Saved data entries:
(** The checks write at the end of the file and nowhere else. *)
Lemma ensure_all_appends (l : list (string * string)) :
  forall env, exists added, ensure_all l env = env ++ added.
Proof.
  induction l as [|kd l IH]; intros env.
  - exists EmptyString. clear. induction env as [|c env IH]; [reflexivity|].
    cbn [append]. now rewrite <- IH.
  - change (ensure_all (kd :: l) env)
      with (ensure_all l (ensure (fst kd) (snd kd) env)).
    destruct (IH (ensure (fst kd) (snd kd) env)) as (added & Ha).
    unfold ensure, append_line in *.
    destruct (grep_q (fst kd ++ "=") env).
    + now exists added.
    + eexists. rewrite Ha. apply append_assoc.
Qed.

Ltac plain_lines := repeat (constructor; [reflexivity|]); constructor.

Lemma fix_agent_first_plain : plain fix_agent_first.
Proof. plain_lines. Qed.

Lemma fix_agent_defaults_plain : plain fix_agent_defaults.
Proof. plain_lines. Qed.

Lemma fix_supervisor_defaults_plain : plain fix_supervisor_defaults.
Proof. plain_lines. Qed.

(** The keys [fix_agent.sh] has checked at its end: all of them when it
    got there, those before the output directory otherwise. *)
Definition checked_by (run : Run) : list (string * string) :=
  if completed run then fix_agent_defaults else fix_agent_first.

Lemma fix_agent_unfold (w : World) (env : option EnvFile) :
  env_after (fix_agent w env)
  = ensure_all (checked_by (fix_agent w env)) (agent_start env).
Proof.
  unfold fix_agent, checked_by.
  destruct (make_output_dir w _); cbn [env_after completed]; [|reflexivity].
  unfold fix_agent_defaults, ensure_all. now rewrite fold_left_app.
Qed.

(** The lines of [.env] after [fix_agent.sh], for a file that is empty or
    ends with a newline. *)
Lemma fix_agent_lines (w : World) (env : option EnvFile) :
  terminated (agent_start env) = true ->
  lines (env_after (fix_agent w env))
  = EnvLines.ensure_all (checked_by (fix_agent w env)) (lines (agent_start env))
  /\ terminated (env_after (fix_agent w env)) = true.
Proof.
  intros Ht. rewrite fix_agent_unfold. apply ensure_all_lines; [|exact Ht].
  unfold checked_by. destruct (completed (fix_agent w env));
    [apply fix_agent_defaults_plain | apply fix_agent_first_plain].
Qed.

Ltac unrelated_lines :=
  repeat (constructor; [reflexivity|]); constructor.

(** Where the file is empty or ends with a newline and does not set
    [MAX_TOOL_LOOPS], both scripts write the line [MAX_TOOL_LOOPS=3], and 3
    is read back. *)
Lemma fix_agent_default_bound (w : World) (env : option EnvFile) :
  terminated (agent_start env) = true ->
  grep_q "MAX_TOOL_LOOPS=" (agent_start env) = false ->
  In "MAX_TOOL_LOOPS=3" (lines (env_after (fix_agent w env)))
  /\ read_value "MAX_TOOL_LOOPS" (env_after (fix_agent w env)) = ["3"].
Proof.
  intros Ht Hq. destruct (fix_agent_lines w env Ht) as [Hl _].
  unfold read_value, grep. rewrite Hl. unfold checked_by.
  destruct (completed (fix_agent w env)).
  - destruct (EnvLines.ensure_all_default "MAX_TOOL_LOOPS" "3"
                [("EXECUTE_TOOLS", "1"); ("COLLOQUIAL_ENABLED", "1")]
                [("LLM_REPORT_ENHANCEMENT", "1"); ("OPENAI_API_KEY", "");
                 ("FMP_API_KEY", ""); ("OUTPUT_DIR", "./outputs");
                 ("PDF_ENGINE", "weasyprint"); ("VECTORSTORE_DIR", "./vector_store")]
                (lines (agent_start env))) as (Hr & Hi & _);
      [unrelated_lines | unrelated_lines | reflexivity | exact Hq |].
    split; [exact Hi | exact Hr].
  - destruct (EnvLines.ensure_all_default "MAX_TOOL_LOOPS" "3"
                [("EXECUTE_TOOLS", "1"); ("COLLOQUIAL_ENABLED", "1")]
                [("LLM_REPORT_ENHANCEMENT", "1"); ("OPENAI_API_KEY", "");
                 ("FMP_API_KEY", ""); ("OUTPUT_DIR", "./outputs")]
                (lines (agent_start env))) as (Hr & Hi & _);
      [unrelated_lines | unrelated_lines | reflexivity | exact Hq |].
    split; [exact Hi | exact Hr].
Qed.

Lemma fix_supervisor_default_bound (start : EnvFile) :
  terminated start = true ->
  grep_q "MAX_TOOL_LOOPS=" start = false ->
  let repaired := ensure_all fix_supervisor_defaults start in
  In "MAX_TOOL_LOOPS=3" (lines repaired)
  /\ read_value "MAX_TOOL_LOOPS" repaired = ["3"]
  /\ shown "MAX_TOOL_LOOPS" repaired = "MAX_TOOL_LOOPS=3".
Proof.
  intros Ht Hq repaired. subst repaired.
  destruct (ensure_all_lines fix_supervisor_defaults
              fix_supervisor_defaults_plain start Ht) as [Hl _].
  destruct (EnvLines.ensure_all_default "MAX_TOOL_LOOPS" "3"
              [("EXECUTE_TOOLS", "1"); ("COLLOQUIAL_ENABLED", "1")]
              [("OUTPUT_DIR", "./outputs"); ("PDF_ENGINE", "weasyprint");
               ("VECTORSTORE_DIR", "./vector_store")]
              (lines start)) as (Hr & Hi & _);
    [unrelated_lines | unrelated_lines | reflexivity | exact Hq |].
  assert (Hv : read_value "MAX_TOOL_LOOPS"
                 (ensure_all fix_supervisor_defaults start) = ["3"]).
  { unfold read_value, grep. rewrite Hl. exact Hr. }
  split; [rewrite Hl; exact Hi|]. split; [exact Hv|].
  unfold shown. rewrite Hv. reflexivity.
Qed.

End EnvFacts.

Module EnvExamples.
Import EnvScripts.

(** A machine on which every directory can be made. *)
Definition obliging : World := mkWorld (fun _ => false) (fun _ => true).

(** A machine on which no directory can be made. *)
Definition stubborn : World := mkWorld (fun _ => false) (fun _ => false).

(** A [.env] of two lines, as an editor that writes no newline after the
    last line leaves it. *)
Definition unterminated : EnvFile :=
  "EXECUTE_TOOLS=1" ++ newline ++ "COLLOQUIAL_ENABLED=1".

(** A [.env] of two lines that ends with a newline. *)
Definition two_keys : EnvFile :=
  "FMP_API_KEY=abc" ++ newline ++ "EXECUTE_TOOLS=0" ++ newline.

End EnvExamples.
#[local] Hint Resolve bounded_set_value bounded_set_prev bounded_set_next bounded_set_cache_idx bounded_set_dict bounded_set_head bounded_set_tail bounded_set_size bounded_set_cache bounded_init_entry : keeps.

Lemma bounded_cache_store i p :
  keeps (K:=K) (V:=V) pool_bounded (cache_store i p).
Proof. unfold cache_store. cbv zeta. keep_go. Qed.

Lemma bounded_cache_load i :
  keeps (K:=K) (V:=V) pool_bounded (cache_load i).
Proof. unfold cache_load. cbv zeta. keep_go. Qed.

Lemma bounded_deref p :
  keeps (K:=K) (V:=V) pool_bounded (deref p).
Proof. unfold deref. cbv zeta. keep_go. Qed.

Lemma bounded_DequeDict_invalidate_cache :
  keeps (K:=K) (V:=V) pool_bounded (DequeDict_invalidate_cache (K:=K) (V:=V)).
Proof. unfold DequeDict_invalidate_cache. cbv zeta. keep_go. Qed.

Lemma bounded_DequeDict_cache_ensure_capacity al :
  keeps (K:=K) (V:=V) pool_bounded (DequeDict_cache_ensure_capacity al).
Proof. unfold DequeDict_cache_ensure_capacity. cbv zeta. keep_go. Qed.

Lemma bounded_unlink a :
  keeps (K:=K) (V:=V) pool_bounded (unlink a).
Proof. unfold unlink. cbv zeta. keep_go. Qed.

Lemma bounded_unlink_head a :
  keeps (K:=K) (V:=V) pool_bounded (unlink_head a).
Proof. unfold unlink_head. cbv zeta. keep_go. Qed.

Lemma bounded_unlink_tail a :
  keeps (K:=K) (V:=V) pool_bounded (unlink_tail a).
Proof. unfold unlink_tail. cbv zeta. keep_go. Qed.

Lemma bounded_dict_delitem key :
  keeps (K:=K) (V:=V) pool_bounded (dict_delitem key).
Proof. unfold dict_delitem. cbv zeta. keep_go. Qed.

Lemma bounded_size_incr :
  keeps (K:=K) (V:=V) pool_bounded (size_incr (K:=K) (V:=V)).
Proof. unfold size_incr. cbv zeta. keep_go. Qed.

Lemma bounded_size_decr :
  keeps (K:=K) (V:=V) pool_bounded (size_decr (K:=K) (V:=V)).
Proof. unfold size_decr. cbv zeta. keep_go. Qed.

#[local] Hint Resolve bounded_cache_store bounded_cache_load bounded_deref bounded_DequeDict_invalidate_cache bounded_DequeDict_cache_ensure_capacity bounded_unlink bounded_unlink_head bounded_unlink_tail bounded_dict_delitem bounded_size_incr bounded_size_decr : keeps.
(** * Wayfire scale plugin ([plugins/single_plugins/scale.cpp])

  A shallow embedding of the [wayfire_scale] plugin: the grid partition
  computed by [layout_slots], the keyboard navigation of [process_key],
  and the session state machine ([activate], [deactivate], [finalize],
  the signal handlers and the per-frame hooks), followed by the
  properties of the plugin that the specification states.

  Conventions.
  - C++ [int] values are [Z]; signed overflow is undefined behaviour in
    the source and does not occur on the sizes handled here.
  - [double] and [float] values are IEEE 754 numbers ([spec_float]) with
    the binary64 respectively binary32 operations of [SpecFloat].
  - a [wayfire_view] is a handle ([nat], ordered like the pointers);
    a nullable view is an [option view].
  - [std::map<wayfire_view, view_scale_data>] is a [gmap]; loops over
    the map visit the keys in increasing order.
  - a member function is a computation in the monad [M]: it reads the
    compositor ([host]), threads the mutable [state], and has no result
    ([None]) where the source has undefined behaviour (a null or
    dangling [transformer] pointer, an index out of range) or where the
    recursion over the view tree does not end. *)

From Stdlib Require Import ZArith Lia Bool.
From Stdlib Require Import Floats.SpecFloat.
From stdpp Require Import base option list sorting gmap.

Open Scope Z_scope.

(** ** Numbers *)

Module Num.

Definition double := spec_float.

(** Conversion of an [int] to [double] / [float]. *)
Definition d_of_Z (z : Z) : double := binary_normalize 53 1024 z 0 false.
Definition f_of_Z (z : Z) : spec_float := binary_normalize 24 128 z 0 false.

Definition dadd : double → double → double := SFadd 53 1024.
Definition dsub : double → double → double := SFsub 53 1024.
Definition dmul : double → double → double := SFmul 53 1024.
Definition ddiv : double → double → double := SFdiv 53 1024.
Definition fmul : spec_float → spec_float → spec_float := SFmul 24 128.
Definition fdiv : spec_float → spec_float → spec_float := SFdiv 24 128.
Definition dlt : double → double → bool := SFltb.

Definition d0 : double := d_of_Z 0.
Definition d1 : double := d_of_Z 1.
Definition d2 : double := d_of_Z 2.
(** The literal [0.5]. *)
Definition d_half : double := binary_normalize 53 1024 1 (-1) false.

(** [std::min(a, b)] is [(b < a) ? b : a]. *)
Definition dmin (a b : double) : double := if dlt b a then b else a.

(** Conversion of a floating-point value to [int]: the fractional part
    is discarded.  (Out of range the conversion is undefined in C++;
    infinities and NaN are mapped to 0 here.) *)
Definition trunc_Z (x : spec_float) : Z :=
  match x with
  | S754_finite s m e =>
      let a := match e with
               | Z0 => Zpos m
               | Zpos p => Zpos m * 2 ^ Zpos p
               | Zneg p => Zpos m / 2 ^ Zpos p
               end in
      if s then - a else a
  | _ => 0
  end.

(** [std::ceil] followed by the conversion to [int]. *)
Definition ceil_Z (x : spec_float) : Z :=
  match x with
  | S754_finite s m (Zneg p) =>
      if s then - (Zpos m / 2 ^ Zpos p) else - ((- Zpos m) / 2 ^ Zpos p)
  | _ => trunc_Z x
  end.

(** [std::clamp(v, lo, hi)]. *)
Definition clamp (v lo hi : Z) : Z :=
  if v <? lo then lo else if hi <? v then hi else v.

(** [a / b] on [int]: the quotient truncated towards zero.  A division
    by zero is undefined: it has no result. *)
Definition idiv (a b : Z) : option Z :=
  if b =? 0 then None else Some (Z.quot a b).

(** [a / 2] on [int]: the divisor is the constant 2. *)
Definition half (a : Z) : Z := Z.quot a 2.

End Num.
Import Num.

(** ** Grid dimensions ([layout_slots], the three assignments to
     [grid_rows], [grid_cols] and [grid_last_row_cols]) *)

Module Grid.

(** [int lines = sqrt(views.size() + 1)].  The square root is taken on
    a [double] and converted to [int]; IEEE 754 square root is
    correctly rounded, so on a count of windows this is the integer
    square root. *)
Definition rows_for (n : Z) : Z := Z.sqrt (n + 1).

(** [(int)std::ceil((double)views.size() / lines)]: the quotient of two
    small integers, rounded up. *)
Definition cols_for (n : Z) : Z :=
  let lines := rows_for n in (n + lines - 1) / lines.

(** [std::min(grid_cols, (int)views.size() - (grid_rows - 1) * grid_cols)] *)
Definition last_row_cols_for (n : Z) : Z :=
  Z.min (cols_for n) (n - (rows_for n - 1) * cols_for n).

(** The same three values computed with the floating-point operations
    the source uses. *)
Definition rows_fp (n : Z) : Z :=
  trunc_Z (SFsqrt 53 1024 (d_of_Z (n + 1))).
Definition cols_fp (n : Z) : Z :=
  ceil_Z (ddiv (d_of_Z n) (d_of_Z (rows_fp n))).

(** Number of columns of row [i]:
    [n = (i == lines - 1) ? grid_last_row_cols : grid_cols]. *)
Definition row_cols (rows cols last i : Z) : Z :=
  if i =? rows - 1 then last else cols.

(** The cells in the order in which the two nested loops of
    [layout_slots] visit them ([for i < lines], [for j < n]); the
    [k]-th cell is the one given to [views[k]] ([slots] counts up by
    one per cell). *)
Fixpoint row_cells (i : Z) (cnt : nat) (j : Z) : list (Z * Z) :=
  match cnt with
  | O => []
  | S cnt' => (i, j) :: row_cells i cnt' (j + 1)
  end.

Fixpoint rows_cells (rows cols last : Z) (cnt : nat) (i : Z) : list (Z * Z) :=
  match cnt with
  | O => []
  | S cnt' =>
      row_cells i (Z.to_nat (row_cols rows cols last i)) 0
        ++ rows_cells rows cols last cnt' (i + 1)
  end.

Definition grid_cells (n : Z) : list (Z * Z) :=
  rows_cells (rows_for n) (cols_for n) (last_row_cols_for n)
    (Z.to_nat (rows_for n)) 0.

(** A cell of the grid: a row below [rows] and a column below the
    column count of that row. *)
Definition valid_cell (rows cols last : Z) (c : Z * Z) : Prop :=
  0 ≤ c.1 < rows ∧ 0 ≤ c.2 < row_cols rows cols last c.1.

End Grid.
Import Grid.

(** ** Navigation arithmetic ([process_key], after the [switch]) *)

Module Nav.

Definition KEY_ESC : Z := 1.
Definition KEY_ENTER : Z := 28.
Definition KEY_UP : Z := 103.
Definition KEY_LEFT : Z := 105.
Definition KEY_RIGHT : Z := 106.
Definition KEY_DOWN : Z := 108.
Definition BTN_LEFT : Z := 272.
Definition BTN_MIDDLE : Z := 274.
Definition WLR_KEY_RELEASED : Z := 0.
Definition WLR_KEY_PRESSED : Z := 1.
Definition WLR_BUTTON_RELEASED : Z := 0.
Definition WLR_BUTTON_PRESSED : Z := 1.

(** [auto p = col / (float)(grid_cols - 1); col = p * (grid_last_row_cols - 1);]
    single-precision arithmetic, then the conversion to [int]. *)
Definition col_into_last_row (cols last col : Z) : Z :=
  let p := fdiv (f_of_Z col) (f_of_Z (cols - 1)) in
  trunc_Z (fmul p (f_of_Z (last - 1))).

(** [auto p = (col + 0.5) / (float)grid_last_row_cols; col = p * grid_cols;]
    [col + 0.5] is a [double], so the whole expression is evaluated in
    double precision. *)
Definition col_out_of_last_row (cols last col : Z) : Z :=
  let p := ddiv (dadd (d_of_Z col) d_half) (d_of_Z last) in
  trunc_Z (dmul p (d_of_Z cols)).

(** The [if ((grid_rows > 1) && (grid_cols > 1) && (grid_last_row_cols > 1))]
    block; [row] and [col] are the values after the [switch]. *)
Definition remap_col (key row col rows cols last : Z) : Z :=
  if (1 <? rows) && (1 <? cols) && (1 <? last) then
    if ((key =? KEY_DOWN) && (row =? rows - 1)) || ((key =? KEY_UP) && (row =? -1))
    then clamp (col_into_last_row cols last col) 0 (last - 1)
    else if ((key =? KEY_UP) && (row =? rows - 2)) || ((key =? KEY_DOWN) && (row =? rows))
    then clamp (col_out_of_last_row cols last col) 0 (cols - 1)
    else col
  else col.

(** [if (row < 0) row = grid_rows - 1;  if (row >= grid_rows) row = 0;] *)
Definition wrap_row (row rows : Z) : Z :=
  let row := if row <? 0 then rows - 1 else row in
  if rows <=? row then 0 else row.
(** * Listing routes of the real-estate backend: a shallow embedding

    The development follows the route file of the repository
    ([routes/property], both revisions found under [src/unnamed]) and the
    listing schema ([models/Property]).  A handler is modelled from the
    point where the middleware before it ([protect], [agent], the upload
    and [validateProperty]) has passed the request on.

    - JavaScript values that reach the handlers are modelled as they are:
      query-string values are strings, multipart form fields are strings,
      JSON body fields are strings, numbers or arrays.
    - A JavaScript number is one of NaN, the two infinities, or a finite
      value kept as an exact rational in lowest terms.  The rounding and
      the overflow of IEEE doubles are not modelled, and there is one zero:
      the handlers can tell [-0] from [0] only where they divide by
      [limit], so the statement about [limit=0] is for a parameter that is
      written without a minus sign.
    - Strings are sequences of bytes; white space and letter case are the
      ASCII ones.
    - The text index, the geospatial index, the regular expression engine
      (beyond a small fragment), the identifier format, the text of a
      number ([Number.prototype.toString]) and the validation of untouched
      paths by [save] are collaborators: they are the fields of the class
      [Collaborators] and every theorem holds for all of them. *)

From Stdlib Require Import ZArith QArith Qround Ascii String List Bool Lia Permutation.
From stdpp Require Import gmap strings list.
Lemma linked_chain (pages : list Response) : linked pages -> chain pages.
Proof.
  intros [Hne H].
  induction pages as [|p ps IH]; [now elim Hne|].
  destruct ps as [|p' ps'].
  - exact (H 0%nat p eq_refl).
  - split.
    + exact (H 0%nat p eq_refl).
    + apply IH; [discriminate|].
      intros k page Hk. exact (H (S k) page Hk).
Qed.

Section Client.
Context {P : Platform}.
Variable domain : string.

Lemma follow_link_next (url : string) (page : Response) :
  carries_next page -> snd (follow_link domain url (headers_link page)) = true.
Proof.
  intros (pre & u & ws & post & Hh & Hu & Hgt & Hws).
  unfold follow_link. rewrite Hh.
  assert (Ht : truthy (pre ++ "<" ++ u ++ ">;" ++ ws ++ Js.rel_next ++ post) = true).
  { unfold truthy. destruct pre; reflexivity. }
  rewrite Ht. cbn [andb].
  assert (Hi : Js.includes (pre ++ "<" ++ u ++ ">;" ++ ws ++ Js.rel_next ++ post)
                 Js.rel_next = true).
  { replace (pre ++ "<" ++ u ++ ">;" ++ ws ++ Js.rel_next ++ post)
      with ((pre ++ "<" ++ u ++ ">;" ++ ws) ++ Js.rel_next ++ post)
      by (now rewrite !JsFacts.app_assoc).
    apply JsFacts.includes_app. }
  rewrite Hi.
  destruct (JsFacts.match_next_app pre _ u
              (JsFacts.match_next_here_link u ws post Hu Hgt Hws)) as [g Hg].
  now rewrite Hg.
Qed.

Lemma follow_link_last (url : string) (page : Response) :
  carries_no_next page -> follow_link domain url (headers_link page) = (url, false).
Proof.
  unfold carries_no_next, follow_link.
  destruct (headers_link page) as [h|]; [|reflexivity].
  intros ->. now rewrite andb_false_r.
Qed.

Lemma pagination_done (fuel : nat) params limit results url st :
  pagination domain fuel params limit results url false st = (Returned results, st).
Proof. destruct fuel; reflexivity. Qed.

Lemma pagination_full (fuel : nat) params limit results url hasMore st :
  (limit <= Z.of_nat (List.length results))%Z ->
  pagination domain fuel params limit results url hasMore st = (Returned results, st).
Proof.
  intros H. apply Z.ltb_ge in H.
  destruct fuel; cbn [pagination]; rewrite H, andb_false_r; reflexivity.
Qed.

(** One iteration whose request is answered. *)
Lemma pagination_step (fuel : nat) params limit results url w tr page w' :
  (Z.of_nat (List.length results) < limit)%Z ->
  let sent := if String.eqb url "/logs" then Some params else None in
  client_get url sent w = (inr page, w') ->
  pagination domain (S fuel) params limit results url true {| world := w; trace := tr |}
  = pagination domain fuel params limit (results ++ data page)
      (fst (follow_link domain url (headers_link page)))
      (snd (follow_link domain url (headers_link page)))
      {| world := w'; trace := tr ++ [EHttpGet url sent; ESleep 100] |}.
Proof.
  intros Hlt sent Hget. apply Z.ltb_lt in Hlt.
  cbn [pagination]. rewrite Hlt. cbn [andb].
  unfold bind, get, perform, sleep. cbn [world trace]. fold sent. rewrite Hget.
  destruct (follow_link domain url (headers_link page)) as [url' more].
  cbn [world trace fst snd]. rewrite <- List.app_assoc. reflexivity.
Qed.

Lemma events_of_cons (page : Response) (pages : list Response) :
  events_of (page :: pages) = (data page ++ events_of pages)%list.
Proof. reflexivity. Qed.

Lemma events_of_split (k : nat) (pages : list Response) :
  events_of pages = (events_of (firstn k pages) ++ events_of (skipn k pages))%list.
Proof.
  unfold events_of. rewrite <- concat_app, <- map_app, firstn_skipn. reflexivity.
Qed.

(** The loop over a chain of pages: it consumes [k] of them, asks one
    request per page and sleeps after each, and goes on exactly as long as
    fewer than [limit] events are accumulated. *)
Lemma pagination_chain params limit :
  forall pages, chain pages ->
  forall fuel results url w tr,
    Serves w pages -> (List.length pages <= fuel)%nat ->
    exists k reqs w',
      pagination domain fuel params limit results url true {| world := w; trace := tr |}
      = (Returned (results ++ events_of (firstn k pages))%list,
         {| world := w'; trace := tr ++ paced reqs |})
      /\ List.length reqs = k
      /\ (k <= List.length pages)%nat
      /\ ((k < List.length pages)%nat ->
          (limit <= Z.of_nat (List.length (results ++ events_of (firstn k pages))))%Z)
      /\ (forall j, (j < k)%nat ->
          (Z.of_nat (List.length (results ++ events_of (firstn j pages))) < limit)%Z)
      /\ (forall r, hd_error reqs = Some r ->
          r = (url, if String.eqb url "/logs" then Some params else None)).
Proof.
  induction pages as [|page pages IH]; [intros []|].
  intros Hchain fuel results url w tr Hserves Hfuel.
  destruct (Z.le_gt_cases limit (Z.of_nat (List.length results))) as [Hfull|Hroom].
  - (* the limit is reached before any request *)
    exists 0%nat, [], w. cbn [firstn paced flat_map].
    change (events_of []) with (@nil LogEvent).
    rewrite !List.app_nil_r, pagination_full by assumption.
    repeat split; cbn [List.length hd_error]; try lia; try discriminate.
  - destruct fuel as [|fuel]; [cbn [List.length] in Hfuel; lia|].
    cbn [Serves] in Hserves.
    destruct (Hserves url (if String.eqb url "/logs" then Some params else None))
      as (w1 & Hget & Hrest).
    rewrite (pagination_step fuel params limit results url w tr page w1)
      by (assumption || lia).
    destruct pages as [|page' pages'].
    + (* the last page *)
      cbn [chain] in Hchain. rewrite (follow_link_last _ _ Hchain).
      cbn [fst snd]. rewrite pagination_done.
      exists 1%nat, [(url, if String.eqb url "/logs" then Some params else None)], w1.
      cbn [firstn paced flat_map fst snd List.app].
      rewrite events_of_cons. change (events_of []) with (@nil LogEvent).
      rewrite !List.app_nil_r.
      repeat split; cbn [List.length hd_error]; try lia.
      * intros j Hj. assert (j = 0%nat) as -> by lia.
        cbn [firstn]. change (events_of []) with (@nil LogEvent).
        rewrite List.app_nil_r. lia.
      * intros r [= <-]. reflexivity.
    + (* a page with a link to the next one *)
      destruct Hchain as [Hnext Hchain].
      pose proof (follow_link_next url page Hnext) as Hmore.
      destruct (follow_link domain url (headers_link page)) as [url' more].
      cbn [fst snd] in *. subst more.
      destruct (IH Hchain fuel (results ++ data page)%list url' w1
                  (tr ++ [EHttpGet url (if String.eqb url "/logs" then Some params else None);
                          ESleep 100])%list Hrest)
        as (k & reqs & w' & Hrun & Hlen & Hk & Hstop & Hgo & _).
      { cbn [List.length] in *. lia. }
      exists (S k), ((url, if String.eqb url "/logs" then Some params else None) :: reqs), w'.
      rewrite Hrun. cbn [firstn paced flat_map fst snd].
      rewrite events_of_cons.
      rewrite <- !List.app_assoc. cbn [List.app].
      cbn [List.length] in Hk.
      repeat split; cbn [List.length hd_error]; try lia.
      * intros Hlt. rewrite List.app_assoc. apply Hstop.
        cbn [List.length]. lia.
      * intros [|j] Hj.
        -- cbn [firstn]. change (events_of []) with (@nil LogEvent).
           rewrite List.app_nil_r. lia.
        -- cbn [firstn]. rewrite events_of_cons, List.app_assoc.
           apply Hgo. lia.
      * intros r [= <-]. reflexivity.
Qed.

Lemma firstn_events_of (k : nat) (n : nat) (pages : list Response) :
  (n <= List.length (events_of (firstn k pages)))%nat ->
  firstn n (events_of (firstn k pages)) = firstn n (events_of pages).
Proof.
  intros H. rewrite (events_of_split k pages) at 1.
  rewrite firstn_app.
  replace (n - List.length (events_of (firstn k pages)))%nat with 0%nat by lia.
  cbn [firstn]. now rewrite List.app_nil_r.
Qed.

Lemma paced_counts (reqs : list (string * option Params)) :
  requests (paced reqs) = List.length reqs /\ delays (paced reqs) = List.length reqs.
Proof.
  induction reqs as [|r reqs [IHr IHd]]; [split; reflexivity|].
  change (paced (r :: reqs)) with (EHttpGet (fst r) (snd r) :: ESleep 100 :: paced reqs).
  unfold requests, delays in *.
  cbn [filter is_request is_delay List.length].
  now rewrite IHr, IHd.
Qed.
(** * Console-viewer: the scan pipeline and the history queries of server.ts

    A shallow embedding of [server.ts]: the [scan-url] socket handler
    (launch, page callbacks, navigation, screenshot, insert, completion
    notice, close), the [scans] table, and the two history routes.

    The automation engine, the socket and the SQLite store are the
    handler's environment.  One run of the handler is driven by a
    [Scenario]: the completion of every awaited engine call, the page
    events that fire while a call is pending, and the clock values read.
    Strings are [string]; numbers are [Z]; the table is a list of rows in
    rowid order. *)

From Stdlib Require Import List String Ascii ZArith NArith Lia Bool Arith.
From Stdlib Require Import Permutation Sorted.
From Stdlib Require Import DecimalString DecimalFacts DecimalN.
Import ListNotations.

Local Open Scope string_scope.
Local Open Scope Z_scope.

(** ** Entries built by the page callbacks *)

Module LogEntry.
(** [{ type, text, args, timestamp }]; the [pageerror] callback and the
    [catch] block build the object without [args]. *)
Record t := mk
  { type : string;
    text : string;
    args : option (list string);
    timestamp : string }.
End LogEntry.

### Task item
Look above for the line holding "Zneg p => Zpos" and the line holding "one per cell). *)". Retype both, and every line between them, word for word and nothing else.

### Task answer
               | Zneg p => Zpos m / 2 ^ Zpos p
               end in
      if s then - a else a
  | _ => 0
  end.

(** [std::ceil] followed by the conversion to [int]. *)
Definition ceil_Z (x : spec_float) : Z :=
  match x with
  | S754_finite s m (Zneg p) =>
      if s then - (Zpos m / 2 ^ Zpos p) else - ((- Zpos m) / 2 ^ Zpos p)
  | _ => trunc_Z x
  end.

(** [std::clamp(v, lo, hi)]. *)
Definition clamp (v lo hi : Z) : Z :=
  if v <? lo then lo else if hi <? v then hi else v.

(** [a / b] on [int]: the quotient truncated towards zero.  A division
    by zero is undefined: it has no result. *)
Definition idiv (a b : Z) : option Z :=
  if b =? 0 then None else Some (Z.quot a b).

(** [a / 2] on [int]: the divisor is the constant 2. *)
Definition half (a : Z) : Z := Z.quot a 2.

End Num.
Import Num.

(** ** Grid dimensions ([layout_slots], the three assignments to
     [grid_rows], [grid_cols] and [grid_last_row_cols]) *)

Module Grid.

(** [int lines = sqrt(views.size() + 1)].  The square root is taken on
    a [double] and converted to [int]; IEEE 754 square root is
    correctly rounded, so on a count of windows this is the integer
    square root. *)
Definition rows_for (n : Z) : Z := Z.sqrt (n + 1).

(** [(int)std::ceil((double)views.size() / lines)]: the quotient of two
    small integers, rounded up. *)
Definition cols_for (n : Z) : Z :=
  let lines := rows_for n in (n + lines - 1) / lines.

(** [std::min(grid_cols, (int)views.size() - (grid_rows - 1) * grid_cols)] *)
Definition last_row_cols_for (n : Z) : Z :=
  Z.min (cols_for n) (n - (rows_for n - 1) * cols_for n).

(** The same three values computed with the floating-point operations
    the source uses. *)
Definition rows_fp (n : Z) : Z :=
  trunc_Z (SFsqrt 53 1024 (d_of_Z (n + 1))).
Definition cols_fp (n : Z) : Z :=
  ceil_Z (ddiv (d_of_Z n) (d_of_Z (rows_fp n))).

(** Number of columns of row [i]:
    [n = (i == lines - 1) ? grid_last_row_cols : grid_cols]. *)
Definition row_cols (rows cols last i : Z) : Z :=
  if i =? rows - 1 then last else cols.

(** The cells in the order in which the two nested loops of
    [layout_slots] visit them ([for i < lines], [for j < n]); the
    [k]-th cell is the one given to [views[k]] ([slots] counts up by
    one per cell). *)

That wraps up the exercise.